### REQUIRED ACTION
Whichever lines of the entries hold the word "rounds" should be identified and copied.

### RECORDS SUPPLIED
Definition sha2_schedule (block : bytes) : list Z :=
  fold_left
    (fun ws t =>
       ws ++ [wrap w (sigma (small1 p) (nthZ ws (t - 2)) + nthZ ws (t - 7)
                      + sigma (small0 p) (nthZ ws (t - 15))
                      + nthZ ws (t - 16))])
    (seq 16 (rounds p - 16))
    (words (fun bs => be_word bs 0) (Z.to_nat (w / 8)) 16 block).

Definition sha2_round (ws : list Z) (t : nat) (s : list Z) : list Z :=
  match s with
  | [a; b; c; d; e; f; g; h] =>
      let ch := Z.lxor (Z.land e f) (Z.land (wnot w e) g) in
      let maj := Z.lxor (Z.lxor (Z.land a b) (Z.land a c)) (Z.land b c) in
      let t1 :=
        wrap w (h + Sigma (big1 p) e + ch + nthZ (konst p) t + nthZ ws t) in
      let t2 := wrap w (Sigma (big0 p) a + maj) in
      [wadd w t1 t2; a; b; c; wadd w d t1; e; f; g]
  | _ => s
  end.

Definition sha2_compress (h : list Z) (block : bytes) : list Z :=
  let ws := sha2_schedule block in
  let s := fold_left (fun s t => sha2_round ws t s) (seq 0 (rounds p)) h in
  map (fun xy => wadd w (fst xy) (snd xy)) (combine h s).
End SHA2.

(** *** Hash objects *)
Inductive algo := MD5 | SHA1 | SHA256 | SHA512.

Definition block_size (a : algo) : nat :=
  match a with SHA512 => 128%nat | _ => 64%nat end.

Definition initial (a : algo) : list Z :=
  match a with
  | MD5 => md5_init
  | SHA1 => sha1_init
  | SHA256 => sha256_init
  | SHA512 => sha512_init
  end.

Definition compress (a : algo) : list Z -> bytes -> list Z :=
  match a with
  | MD5 => md5_compress
  | SHA1 => sha1_compress
  | SHA256 => sha2_compress sha256_params
  | SHA512 => sha2_compress sha512_params
  end.

(** The encoding of the message length in bits that ends the padding. *)
Definition length_field (a : algo) (bits : Z) : bytes :=
  match a with
  | MD5 => le_bytes 8 bits
  | SHA512 => be_bytes 16 bits
  | _ => be_bytes 8 bits
  end.

Definition output (a : algo) (h : list Z) : bytes :=
  match a with
  | MD5 => flat_map (le_bytes 4) h
  | SHA512 => flat_map (be_bytes 8) h
  | _ => flat_map (be_bytes 4) h
  end.

Record hashobj := {
  algorithm : algo;
  chain : list Z;        (* chaining value *)
  pending : bytes;       (* bytes of the incomplete block *)
  absorbed : Z           (* bytes fed so far *)
}.

(** [hashlib.md5()], [hashlib.sha1()], ... *)
Definition new (a : algo) : hashobj :=
  {| algorithm := a; chain := initial a; pending := []; absorbed := 0 |}.

Definition absorb (h : hashobj) (b : byte) : hashobj :=
  let a := algorithm h in
  let buf := pending h ++ [b] in
  if (length buf =? block_size a)%nat
  then {| algorithm := a; chain := compress a (chain h) buf;
          pending := []; absorbed := absorbed h + 1 |}
  else {| algorithm := a; chain := chain h;
          pending := buf; absorbed := absorbed h + 1 |}.

(** [h.update(data)] *)
Definition update (h : hashobj) (data : bytes) : hashobj :=
  fold_left absorb data h.

Definition padding (a : algo) (n : Z) : bytes :=
  let field := length_field a (8 * n) in
  let bs := Z.of_nat (block_size a) in
  let zeros := (bs - (n + 1 + Z.of_nat (length field)) mod bs) mod bs in
  byte_of_Z 0x80 :: repeat x00 (Z.to_nat zeros) ++ field.

(** [h.digest()]: the object itself is left as it was. *)
Definition digest (h : hashobj) : bytes :=
  output (algorithm h)
         (chain (update h (padding (algorithm h) (absorbed h)))).

Definition hexchar (d : Z) : Z := if d <? 10 then 48 + d else 87 + d.

Definition hex (bs : bytes) : pystr :=
  flat_map (fun b => [hexchar (Z_of_byte b / 16);
                      hexchar (Z_of_byte b mod 16)]) bs.

(** [h.hexdigest()] *)
Definition hexdigest (h : hashobj) : pystr := hex (digest h).

Definition ascii_bytes (s : string) : bytes :=
  map byte_of_ascii (list_ascii_of_string s).

End hashlib.

(** ** Dictionaries

    A Python [dict] keeps its keys in insertion order; assigning to a key
    that is present replaces the value and leaves the key where it is. *)
Definition dict (V : Type) : Type := list (pystr * V).

Fixpoint dict_set {V} (k : pystr) (v : V) (d : dict V) : dict V :=
  match d with
  | [] => [(k, v)]
  | (k', v') :: rest =>
      if pystr_eqb k k' then (k', v) :: rest
      else (k', v') :: dict_set k v rest
  end.

Fixpoint dict_get {V} (k : pystr) (d : dict V) : option V :=
  match d with
  | [] => None
  | (k', v) :: rest => if pystr_eqb k k' then Some v else dict_get k rest
  end.

Definition keys {V} (d : dict V) : list pystr := map fst d.

(** ** Exceptions, effects and the monad of a call *)
Inductive exn :=
| FileNotFoundError (msg : pystr)
| ValueError (msg : pystr)
| UnicodeEncodeError (position : nat)
| AttributeError (name : pystr)
| OSError
| OverflowError.

Inductive outcome (A : Type) :=
| Return (a : A)
| Raise (e : exn)
| OutOfFuel.
Arguments Return {A} a.
Arguments Raise {A} e.
Arguments OutOfFuel {A}.

Inductive event :=
| EvNew (key : pystr)                      (* getattr(hashlib, key)() *)
| EvUpdate (key : pystr) (chunk : bytes)   (* hashers[key].update(chunk) *)
| EvOpen (path : pystr)                    (* open(path, "rb") *)
| EvRead (size : Z) (chunk : bytes)        (* f.read(size) gave chunk *)
| EvBar (total : Z) (desc : pystr)         (* tqdm(total=total, desc=desc) *)
| EvTick (n : Z).                          (* pbar.update(n) *)

Definition trace := list event.

(** A computation yields the events it caused, in order, and how it ended. *)
Definition M (A : Type) : Type := trace * outcome A.

Definition ret {A} (a : A) : M A := ([], Return a).
Definition raise {A} (e : exn) : M A := ([], Raise e).
Definition emit (e : event) : M unit := ([e], Return tt).

Definition bind {A B} (m : M A) (f : A -> M B) : M B :=
  match m with
  | (t, Return a) => let '(t', r) := f a in (t ++ t', r)
  | (t, Raise e) => (t, Raise e)
  | (t, OutOfFuel) => (t, OutOfFuel)
  end.

Arguments bind : simpl never.

Declare Scope py_scope.
Delimit Scope py_scope with py.
Notation "x <- m ;; k" := (bind m (fun x => k))
  (at level 61, m at next level, right associativity) : py_scope.
Notation "m ;; k" := (bind m (fun _ => k))
  (at level 61, right associativity) : py_scope.
Local Open Scope py_scope.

### REPLY TO THE TASK
    (seq 16 (rounds p - 16))
  let s := fold_left (fun s t => sha2_round ws t s) (seq 0 (rounds p)) h in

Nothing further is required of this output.